A novel of Louis XIV
Genre: Historical fiction
Published: June 28th 2011 Crown
Before Versailles is the luscious, sweeping story of the young Louis XIV in his first year as king of France. Told in the alternating perspectives of the young king and his first love, the woman who would become his mistress, Karleen Koen’s newest weaves a portrait of court and country in turmoil with the legends of this colorful period in history, including that of the mysterious man in the iron mask.
The book is in a way not written from one POV. Sure Louise de Valliere is the main character for most of it but there is always someone else taking her is his turn to say something, or to think something. It feels not like you follow one person but like you are some sort of ghost jumping around trying to see what is going on.
The book also takes place during a few months in 1661. Lois XIV is madly in love with his sister in law Henriette and they have a relationship. Her husband Phillippe is angry, but then he has former lovers too, male ones. Viscount Nicholas who takes care of the finances is spying on everyone and he will soon be thrown into jail. Louise comes to the court, all innocent and sweet and tries to hide the affair between the king and his sister in law. And then Louise and Louis fall in love. Lots more affairs going on and someone are sending the king notes questioning who his father is. That is what is going on in this book. It is a young court since the king is only 22. Everyone is happy and flirting with each other.
There is also another part of the book. The author takes in the story about the iron mask and makes Louise find out more about this. A nice little plot that goes well with everything. Especially since it brings light on the relationship between the Queen Mother and Mazarin.

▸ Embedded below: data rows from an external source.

(* ===== verification/ElementsImage.v ===== *)
(** Message elements 23 to 37: Idle Timeout, Image Data, Image Identifier,
    Image Information, Initiate Download, Location Data, Maximum Message
    Length, Local IPv4 Address, Radio Administrative and Operational State,
    Result Code, Returned Message Element, Session ID, Statistics Timer,
    Vendor Specific Payload (src/common/capwap_element_*.c).  The conventions
    are those of ElementsAc. *)
From S2P Require Import Prelude Io.

Module IdleTimeout.

Record capwap_idletimeout_element := { timeout : Z }.

Definition capwap_idletimeout_element_create (element : capwap_idletimeout_element) : list wcall :=
  [WriteU32 (timeout element)].

Definition capwap_idletimeout_element_parsing `{Indeterminate} (fuel : nat)
    : parser (option capwap_idletimeout_element) :=
  ready ← p_ready;
  if negb (ready =? 4) then mret None else
  timeout ← p_u32 indet;
  mret (Some {| timeout := timeout |}).

Definition wf (d : capwap_idletimeout_element) : Prop :=
  is_u32 (timeout d).

#[global] Program Instance codec `{Indeterminate} : Codec capwap_idletimeout_element := {
  c_create := capwap_idletimeout_element_create;
  c_parse := capwap_idletimeout_element_parsing;
  c_clone := fun d => d;
  c_wf := wf
}.
Next Obligation.
  codec @capwap_idletimeout_element_create @capwap_idletimeout_element_parsing wf.
Qed.
Next Obligation. done. Qed.
Next Obligation. solve_safe @capwap_idletimeout_element_create wf. Qed.

End IdleTimeout.

Module ImageData.

Record capwap_imagedata_element := { type : Z; length : Z; data : option (list Z) }.

Definition CAPWAP_IMAGEDATA_TYPE_DATA_IS_INCLUDED : Z := 1.
Definition CAPWAP_IMAGEDATA_TYPE_DATA_EOF : Z := 2.
Definition CAPWAP_IMAGEDATA_TYPE_ERROR : Z := 5.
Definition CAPWAP_IMAGEDATA_DATA_MAX_LENGTH : Z := 1024.
#[local] Hint Unfold CAPWAP_IMAGEDATA_TYPE_DATA_IS_INCLUDED
  CAPWAP_IMAGEDATA_TYPE_DATA_EOF
  CAPWAP_IMAGEDATA_TYPE_ERROR
  CAPWAP_IMAGEDATA_DATA_MAX_LENGTH : capwap_rfc.

Definition capwap_imagedata_element_asserts (element : capwap_imagedata_element) : bool :=
  ((type element =? CAPWAP_IMAGEDATA_TYPE_DATA_IS_INCLUDED) ||
   (type element =? CAPWAP_IMAGEDATA_TYPE_DATA_EOF) ||
   (type element =? CAPWAP_IMAGEDATA_TYPE_ERROR)) &&
  (length element <=? CAPWAP_IMAGEDATA_DATA_MAX_LENGTH).

Definition capwap_imagedata_element_create (element : capwap_imagedata_element) : list wcall :=
  [WriteU8 (type element)] ++
  if 0 <? length element
  then [WriteBlock (take (Z.to_nat (length element)) (default [] (data element)))]
  else [].

Definition capwap_imagedata_element_clone (element : capwap_imagedata_element) : capwap_imagedata_element :=
  if 0 <? length element then
    {| type := type element; length := length element;
       data := take (Z.to_nat (length element)) <$> data element |}
  else element.

Definition capwap_imagedata_element_parsing `{Indeterminate} (fuel : nat)
    : parser (option capwap_imagedata_element) :=
  length ← p_ready;
  if length <? 1 then mret None else
  let length := length - 1 in
  type ← p_u8 0;
  if negb (type =? CAPWAP_IMAGEDATA_TYPE_DATA_IS_INCLUDED) &&
     negb (type =? CAPWAP_IMAGEDATA_TYPE_DATA_EOF) &&
     negb (type =? CAPWAP_IMAGEDATA_TYPE_ERROR) then mret None
  else if (type =? CAPWAP_IMAGEDATA_TYPE_ERROR) && (0 <? length) then mret None
  else if CAPWAP_IMAGEDATA_DATA_MAX_LENGTH <? length then mret None
  else if length =? 0 then
    mret (Some {| type := type; length := length; data := None |})
  else
    data ← p_block (fresh length);
    mret (Some {| type := type; length := length; data := Some data |}).

Definition wf (d : capwap_imagedata_element) : Prop :=
  (type d = CAPWAP_IMAGEDATA_TYPE_ERROR -> length d = 0) /\ 0 <= length d /\
  match data d with
  | Some bs => 0 < length d /\ zlen bs = length d
  | None => length d = 0
  end /\
  capwap_imagedata_element_asserts d = true.

#[global] Program Instance codec `{Indeterminate} : Codec capwap_imagedata_element := {
  c_create := capwap_imagedata_element_create;
  c_parse := capwap_imagedata_element_parsing;
  c_clone := capwap_imagedata_element_clone;
  c_wf := wf
}.
Next Obligation.
  start_codec @capwap_imagedata_element_create @capwap_imagedata_element_parsing wf.
  unfold capwap_imagedata_element_asserts in *; cbn in *; rfc. split_andb.
  destruct data0 as [bs|]; cbn in *.
  - destruct H4. rewrite take_ge in * by lia. repeat decide_if. solve_codec.
  - subst. cbn in *. solve_codec.
Qed.
Next Obligation.
  intros ? [t n [bs|]] (_ & _ & Hb & _); f_equal; unfold capwap_imagedata_element_clone; cbn in *.
  - rewrite take_ge by lia. by destruct (0 <? n).
  - by destruct (0 <? n).
Qed.
Next Obligation.
  solve_safe @capwap_imagedata_element_create wf.
  destruct (0 <? length0) eqn:E; [|done]. destruct data0; cbn; [rewrite length_take|]; bools; repeat split; lia.
Qed.

#[global] Instance checks `{Indeterminate} :
  ChecksAsserts capwap_imagedata_element_parsing capwap_imagedata_element_asserts.
Proof.
  solve_asserts @capwap_imagedata_element_parsing @capwap_imagedata_element_asserts.
Qed.

End ImageData.

Module ImageIdentifier.

Record capwap_imageidentifier_element := { vendor : Z; name : list Z }.

Definition CAPWAP_IMAGEIDENTIFIER_MAXLENGTH : Z := 1024.
#[local] Hint Unfold CAPWAP_IMAGEIDENTIFIER_MAXLENGTH : capwap_rfc.

Definition capwap_imageidentifier_element_asserts (element : capwap_imageidentifier_element) : bool :=
  Z.of_nat (strlen (name element)) <=? ImageData.CAPWAP_IMAGEDATA_DATA_MAX_LENGTH.

Definition capwap_imageidentifier_element_create (element : capwap_imageidentifier_element) : list wcall :=
  [WriteU32 (vendor element); WriteBlock (cstr (name element))].

Definition capwap_imageidentifier_element_clone (element : capwap_imageidentifier_element) : capwap_imageidentifier_element :=
  {| vendor := vendor element; name := capwap_duplicate_string (name element) |}.

Definition capwap_imageidentifier_element_parsing `{Indeterminate} (fuel : nat)
    : parser (option capwap_imageidentifier_element) :=
  length ← p_ready;
  if length <? 5 then mret None else
  let length := length - 4 in
  if CAPWAP_IMAGEIDENTIFIER_MAXLENGTH <? length then mret None else
  vendor ← p_u32 indet;
  name ← p_block (fresh length);
  mret (Some {| vendor := vendor; name := name ++ [0] |}).

Definition wf (d : capwap_imageidentifier_element) : Prop :=
  is_u32 (vendor d) /\
  (exists s, name d = s ++ [0] /\ chars_ok s /\ 1 <= zlen s <= CAPWAP_IMAGEIDENTIFIER_MAXLENGTH) /\
  capwap_imageidentifier_element_asserts d = true.

#[global] Program Instance codec `{Indeterminate} : Codec capwap_imageidentifier_element := {
  c_create := capwap_imageidentifier_element_create;
  c_parse := capwap_imageidentifier_element_parsing;
  c_clone := capwap_imageidentifier_element_clone;
  c_wf := wf
}.
Next Obligation.
  start_codec @capwap_imageidentifier_element_create @capwap_imageidentifier_element_parsing wf.
  unfold capwap_imageidentifier_element_asserts in *; cbn in *; rfc. split_andb.
  destruct_string s. solve_codec.
Qed.
Next Obligation.
  intros ? [v n] (_ & (s & Hn & Hs & _) & _); cbn in *; subst n.
  unfold capwap_imageidentifier_element_clone; cbn. by rewrite duplicate_terminated.
Qed.
Next Obligation. solve_safe @capwap_imageidentifier_element_create wf. Qed.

I felt sorry for poor Louise when I later had a look at her fate. She loved the king and he just threw her to the side when he was finished with her. The book may end all happily but she was certainly not the last mistress he had. Especially horrible was how she was used as a decoy when he found a new woman. The power of kings. Still in this book he is a young king and in love. You can’t fault him for that, and neither Louise who is young and impressionable.
Sometimes I did wonder if it was the way it was written that never made me totally fall for the book. I never seemed to get a hold of anyone. They slipped through my fingers.
This is a book for historical fiction fans out there, and especially those who enjoy the period.